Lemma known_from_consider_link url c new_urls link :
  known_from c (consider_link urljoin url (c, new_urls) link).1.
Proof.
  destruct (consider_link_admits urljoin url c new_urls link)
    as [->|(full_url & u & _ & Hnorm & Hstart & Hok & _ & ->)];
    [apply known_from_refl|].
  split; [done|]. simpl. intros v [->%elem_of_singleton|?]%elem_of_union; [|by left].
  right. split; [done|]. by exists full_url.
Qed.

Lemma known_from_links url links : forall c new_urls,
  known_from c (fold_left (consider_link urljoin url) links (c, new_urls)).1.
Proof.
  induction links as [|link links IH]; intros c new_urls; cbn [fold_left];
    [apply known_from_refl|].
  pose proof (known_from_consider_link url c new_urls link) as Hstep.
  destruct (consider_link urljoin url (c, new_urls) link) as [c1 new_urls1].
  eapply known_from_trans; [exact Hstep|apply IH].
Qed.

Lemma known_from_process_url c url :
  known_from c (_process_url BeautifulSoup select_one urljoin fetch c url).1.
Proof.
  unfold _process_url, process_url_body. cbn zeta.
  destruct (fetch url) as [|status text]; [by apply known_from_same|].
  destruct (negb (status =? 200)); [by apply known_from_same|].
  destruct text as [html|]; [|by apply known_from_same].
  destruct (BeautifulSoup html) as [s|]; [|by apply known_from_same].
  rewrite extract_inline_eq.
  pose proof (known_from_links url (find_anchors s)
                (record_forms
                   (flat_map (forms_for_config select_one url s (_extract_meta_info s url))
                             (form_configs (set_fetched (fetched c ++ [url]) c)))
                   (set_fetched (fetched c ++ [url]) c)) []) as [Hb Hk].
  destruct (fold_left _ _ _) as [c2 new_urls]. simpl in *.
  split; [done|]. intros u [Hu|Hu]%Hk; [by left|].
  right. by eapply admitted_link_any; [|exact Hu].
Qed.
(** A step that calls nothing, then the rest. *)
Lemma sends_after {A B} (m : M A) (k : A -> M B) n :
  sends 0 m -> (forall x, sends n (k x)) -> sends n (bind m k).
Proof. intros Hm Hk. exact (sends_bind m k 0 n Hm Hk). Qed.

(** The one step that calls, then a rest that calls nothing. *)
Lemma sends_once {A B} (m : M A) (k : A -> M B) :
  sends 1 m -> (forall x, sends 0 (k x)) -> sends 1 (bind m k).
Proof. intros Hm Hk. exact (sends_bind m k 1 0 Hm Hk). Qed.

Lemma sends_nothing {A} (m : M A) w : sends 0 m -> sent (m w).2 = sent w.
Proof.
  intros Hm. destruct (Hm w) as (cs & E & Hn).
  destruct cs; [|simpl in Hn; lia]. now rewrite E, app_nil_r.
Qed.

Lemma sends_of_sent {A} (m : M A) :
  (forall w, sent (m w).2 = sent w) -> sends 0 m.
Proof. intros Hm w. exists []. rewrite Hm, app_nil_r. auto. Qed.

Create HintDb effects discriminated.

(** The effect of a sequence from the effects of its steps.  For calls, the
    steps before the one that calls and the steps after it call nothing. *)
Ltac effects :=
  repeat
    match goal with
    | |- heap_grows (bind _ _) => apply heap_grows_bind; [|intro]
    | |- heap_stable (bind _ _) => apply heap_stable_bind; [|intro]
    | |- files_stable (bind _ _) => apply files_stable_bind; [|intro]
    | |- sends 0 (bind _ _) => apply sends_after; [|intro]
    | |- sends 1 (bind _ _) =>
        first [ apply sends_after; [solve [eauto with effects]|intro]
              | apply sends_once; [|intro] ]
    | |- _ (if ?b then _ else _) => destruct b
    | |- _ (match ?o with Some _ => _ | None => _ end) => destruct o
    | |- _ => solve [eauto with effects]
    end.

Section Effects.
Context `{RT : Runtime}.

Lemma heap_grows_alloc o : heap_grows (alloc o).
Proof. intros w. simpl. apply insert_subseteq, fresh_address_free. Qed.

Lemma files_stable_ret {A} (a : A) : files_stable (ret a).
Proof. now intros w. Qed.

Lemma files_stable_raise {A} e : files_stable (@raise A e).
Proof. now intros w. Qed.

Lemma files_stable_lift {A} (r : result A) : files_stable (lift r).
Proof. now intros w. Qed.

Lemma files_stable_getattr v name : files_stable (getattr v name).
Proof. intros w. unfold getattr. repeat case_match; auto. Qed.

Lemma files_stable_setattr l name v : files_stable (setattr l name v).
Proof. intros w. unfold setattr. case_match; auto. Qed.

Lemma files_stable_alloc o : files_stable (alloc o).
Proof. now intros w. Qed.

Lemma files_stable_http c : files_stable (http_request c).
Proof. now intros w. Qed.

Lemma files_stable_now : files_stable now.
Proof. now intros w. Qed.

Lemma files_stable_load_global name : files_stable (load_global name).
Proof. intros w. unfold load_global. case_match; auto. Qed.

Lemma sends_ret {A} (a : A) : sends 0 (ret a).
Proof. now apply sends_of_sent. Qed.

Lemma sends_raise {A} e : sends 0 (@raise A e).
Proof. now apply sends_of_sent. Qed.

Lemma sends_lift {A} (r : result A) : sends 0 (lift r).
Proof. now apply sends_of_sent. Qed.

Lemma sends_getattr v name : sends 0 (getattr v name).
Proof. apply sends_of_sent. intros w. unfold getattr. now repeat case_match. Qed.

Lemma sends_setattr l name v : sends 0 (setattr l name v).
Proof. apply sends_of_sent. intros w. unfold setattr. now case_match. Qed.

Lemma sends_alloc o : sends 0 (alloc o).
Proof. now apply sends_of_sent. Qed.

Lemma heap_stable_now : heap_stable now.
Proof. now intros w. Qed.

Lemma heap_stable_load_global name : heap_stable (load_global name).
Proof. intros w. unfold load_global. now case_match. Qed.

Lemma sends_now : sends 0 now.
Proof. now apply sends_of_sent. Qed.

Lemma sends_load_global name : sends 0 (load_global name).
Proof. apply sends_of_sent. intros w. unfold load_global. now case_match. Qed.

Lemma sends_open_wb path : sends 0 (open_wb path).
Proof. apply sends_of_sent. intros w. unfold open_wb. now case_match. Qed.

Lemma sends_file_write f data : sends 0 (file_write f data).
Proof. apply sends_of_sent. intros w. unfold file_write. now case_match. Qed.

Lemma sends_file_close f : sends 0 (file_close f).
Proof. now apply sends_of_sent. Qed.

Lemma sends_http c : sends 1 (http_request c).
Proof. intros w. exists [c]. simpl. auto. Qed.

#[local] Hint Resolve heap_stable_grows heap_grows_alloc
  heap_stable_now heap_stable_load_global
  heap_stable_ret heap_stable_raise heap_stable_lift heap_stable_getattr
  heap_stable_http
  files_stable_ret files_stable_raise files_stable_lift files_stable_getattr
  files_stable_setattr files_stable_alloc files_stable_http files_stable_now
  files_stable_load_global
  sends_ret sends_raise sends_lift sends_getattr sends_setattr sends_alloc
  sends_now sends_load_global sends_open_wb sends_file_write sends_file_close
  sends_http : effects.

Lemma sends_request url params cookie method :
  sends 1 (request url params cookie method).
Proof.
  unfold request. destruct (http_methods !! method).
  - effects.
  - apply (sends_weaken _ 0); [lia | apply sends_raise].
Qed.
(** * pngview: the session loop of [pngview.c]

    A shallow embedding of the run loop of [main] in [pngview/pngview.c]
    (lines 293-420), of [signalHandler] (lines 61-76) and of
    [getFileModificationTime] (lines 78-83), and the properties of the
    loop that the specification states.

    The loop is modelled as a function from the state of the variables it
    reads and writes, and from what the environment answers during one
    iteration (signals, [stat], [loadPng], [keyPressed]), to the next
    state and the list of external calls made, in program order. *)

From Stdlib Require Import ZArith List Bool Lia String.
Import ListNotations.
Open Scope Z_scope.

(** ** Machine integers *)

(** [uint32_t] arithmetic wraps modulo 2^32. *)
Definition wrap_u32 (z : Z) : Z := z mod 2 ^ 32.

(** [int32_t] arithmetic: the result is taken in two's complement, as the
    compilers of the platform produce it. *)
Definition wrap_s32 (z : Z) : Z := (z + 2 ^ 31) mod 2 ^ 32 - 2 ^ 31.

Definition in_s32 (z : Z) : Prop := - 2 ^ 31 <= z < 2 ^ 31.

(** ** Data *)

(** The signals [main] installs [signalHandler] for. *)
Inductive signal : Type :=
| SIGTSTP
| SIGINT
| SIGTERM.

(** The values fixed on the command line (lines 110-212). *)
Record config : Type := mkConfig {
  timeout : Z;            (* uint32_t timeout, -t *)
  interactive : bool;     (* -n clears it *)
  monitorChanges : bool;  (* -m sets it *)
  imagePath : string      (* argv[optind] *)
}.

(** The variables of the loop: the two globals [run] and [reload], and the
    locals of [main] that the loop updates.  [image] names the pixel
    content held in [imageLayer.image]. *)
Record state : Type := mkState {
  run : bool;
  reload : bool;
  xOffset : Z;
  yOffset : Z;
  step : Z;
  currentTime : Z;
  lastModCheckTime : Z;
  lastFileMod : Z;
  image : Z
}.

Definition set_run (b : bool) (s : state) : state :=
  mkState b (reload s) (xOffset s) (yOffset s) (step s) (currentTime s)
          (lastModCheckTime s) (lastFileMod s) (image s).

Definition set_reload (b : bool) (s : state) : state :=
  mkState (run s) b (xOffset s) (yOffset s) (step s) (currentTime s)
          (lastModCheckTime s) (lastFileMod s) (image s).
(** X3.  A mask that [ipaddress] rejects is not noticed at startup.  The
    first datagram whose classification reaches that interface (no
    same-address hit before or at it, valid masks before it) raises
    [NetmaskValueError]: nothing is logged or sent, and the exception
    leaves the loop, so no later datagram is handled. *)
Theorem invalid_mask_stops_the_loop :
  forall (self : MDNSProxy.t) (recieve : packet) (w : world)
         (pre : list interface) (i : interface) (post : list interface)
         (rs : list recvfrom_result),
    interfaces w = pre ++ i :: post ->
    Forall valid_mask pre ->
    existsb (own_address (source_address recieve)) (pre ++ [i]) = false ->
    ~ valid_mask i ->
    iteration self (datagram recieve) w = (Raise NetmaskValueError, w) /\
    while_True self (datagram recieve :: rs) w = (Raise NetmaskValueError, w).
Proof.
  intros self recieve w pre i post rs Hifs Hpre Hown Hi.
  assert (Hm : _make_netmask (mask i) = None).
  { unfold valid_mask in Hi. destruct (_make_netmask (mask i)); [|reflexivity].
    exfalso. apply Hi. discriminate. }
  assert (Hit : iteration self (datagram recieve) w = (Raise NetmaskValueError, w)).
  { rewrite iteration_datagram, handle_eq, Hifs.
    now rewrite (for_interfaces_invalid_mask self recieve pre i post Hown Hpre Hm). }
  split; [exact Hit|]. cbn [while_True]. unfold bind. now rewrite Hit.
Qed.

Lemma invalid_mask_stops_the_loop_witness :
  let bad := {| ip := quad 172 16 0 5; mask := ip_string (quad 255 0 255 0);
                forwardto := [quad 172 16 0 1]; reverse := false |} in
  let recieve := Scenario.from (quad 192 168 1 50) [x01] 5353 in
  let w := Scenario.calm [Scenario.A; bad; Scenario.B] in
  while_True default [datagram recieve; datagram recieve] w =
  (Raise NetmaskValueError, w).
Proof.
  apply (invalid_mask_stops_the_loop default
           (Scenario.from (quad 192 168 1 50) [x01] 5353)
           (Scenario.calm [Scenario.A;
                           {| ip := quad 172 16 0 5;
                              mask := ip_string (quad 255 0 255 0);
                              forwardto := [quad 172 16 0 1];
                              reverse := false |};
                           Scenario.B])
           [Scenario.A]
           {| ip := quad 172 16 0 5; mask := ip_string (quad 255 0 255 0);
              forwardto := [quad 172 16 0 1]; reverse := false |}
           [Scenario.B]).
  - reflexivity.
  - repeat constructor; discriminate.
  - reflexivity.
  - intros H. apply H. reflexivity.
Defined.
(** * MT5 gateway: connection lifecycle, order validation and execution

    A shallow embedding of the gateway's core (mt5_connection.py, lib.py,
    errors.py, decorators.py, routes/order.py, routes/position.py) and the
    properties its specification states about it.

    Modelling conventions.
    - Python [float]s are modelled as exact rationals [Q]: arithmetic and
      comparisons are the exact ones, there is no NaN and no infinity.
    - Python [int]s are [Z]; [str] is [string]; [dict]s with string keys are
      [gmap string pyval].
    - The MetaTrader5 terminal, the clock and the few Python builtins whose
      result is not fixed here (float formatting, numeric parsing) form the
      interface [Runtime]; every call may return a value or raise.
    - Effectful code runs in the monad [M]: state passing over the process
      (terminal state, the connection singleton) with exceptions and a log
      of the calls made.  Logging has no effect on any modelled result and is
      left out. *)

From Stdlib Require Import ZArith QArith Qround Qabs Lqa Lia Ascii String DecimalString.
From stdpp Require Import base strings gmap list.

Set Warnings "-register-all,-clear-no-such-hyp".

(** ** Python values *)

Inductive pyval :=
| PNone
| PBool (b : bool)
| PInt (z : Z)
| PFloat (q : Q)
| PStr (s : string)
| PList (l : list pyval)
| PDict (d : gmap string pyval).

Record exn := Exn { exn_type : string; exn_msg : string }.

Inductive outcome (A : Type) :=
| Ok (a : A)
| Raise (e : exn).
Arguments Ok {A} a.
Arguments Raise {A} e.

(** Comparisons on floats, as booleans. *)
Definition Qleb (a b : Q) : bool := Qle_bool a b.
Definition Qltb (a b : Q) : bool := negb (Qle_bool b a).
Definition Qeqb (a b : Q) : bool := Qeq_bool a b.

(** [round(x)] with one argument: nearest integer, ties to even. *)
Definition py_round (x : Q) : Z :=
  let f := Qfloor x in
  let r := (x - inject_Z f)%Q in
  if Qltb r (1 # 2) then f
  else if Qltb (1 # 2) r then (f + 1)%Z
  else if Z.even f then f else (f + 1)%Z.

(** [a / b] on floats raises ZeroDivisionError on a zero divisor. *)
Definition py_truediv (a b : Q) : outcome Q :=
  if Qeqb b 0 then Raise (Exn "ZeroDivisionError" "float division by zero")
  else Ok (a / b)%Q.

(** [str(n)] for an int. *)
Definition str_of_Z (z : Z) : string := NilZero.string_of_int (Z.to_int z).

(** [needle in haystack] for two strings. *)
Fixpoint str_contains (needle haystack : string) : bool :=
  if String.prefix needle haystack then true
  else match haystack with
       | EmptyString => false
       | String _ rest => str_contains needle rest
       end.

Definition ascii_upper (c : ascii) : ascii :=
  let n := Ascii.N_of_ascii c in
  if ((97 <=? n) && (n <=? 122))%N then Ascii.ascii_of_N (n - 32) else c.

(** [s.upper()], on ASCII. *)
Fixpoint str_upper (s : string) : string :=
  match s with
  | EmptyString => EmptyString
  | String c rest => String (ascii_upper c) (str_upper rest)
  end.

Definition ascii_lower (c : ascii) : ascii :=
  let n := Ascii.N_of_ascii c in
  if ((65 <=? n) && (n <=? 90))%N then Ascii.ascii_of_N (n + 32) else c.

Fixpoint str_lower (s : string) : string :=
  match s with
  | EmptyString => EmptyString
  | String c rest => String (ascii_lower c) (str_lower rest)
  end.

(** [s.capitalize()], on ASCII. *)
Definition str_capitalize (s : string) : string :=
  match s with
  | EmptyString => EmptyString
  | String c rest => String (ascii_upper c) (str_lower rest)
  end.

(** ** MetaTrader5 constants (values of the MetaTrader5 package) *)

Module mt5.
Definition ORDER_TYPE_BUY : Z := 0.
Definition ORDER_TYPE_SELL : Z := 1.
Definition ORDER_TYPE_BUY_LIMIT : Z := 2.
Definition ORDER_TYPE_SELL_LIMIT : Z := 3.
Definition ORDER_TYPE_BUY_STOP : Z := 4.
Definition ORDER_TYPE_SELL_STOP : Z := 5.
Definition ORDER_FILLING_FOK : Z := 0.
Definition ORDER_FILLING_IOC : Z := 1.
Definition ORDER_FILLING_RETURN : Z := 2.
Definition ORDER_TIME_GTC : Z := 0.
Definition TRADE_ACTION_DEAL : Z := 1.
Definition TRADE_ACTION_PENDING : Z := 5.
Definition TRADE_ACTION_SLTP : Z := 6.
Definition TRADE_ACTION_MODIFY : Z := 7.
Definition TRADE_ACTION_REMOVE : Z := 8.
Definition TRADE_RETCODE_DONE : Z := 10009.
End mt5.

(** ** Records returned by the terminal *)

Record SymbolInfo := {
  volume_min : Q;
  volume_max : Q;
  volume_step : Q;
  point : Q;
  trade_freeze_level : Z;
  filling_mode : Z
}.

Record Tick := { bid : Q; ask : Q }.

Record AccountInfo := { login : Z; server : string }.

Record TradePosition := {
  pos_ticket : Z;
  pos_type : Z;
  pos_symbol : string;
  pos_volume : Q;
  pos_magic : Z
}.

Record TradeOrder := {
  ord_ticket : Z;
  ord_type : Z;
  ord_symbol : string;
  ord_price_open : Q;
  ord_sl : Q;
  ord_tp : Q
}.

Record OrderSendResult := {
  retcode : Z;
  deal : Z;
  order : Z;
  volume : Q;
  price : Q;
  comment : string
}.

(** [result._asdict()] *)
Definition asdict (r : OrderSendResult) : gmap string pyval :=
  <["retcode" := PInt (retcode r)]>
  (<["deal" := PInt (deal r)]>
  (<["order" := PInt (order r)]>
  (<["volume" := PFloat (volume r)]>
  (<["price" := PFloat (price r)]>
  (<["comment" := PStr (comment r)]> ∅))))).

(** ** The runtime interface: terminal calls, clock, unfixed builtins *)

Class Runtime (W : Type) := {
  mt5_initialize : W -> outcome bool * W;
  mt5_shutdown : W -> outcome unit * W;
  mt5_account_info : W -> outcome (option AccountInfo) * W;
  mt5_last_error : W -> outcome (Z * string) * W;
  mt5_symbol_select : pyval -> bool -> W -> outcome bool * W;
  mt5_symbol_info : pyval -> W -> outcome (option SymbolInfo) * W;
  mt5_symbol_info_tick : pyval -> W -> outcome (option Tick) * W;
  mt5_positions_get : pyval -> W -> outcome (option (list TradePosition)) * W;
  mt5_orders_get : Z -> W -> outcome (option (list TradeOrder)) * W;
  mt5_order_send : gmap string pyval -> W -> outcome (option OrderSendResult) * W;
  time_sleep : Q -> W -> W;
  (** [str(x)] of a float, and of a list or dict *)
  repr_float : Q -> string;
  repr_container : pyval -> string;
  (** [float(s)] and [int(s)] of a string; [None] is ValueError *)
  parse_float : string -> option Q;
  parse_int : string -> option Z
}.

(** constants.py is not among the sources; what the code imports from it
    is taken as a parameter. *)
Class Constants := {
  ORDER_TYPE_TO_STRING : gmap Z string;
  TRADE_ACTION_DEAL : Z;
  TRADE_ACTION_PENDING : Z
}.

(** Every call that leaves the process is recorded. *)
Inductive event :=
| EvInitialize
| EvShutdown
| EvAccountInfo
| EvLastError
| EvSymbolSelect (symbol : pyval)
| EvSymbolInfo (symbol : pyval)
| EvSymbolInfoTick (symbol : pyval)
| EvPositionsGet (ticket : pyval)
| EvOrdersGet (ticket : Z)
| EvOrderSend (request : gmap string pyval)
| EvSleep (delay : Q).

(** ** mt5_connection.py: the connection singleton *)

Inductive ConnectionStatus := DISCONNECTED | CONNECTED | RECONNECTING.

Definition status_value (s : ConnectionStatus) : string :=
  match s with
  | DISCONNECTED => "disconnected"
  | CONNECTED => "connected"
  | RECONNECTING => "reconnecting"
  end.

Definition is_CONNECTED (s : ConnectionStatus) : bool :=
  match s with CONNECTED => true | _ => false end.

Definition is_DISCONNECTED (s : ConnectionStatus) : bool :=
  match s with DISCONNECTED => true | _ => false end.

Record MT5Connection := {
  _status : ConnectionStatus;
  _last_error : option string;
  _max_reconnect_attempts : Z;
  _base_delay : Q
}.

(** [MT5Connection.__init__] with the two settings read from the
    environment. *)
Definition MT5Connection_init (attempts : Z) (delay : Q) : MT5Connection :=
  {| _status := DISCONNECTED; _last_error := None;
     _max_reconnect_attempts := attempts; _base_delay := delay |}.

▬▬▬▬▬▬▬▬▬▬

**Exercise description**. Every line above that has the string "Require" needs to be copied.

**Written reply**.
From Stdlib Require Import ZArith List Bool Lia String.
From Stdlib Require Import ZArith QArith Qround Qabs Lqa Lia Ascii String DecimalString.
From stdpp Require Import base strings gmap list.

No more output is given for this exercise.